### Problem
Find the string "omap" in the records and copy each line where it occurs.

### Extracted entries
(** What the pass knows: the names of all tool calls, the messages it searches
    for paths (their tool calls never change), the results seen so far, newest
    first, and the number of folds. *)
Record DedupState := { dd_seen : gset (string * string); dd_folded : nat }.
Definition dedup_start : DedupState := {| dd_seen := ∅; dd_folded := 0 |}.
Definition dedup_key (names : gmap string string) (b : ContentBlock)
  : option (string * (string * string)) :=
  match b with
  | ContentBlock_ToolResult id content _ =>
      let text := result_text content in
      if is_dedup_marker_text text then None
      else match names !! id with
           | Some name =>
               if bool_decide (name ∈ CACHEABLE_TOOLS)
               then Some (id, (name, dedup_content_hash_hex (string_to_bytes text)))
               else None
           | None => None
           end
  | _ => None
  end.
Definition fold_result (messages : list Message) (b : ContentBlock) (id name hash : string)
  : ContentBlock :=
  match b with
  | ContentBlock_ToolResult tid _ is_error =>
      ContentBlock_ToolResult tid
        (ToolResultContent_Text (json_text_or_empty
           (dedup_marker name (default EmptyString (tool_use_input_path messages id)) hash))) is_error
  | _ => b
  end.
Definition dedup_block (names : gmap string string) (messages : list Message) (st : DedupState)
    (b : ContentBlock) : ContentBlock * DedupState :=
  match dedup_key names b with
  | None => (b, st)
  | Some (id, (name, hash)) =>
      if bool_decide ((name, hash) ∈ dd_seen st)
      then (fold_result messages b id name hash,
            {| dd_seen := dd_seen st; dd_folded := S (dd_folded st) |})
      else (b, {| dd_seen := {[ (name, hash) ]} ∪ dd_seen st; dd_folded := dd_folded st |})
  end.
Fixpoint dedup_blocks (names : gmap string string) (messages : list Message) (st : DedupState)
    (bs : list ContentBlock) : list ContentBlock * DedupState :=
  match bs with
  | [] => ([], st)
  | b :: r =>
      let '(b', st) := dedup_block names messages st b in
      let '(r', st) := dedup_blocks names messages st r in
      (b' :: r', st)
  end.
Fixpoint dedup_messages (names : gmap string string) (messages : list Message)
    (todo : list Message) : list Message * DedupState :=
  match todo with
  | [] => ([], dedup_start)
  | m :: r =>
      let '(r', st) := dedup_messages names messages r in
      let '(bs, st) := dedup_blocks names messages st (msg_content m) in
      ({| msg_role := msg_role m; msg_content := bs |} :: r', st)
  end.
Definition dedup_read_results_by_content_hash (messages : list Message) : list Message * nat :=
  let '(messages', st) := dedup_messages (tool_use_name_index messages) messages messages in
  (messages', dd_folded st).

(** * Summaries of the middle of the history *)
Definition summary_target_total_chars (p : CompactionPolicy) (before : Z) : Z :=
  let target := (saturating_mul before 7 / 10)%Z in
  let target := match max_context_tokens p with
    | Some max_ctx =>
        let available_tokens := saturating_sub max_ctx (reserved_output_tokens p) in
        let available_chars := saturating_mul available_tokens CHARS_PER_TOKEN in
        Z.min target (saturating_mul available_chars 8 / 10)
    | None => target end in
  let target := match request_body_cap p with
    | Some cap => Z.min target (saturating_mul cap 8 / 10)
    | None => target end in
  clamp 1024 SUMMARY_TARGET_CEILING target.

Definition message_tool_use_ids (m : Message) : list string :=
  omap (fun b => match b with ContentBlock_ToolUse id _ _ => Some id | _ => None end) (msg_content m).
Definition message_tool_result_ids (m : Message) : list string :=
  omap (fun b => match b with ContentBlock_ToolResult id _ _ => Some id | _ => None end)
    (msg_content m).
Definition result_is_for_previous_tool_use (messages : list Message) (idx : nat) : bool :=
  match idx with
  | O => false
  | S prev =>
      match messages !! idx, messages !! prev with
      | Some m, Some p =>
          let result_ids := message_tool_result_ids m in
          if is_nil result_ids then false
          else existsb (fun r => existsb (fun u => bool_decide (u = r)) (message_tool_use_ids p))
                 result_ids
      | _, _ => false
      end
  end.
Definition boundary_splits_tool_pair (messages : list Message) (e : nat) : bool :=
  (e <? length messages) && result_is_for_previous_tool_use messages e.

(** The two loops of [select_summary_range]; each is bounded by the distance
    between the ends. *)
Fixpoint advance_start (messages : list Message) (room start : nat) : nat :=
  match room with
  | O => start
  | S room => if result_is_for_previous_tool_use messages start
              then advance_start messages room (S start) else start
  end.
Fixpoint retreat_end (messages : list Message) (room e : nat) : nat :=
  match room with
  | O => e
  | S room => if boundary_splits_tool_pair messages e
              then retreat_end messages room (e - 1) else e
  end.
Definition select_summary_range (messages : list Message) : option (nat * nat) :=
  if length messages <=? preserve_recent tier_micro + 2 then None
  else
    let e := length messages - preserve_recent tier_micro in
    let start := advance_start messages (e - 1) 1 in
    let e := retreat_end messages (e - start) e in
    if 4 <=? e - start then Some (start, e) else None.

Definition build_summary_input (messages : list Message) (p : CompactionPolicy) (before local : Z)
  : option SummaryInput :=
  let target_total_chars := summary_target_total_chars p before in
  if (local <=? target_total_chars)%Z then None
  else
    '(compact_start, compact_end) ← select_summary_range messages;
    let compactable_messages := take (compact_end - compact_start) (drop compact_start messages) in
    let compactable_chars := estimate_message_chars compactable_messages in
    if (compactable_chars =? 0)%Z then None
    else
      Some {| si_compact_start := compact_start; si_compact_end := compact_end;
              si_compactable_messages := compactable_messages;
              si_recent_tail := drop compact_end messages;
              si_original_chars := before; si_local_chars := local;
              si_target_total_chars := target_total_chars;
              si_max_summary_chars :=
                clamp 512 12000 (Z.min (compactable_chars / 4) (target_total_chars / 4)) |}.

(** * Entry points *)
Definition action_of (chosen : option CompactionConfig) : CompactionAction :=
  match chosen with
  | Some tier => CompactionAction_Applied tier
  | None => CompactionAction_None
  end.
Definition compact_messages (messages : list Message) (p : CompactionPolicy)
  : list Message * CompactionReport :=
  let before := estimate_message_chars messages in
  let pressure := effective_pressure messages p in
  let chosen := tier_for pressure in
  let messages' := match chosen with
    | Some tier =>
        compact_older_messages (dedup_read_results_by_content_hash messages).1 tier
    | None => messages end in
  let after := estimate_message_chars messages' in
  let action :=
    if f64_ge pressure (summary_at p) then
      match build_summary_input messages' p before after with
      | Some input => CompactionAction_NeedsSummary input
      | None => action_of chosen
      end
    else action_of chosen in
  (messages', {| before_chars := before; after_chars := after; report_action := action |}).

### Answer below
  omap (fun b => match b with ContentBlock_ToolUse id _ _ => Some id | _ => None end) (msg_content m).
  omap (fun b => match b with ContentBlock_ToolResult id _ _ => Some id | _ => None end)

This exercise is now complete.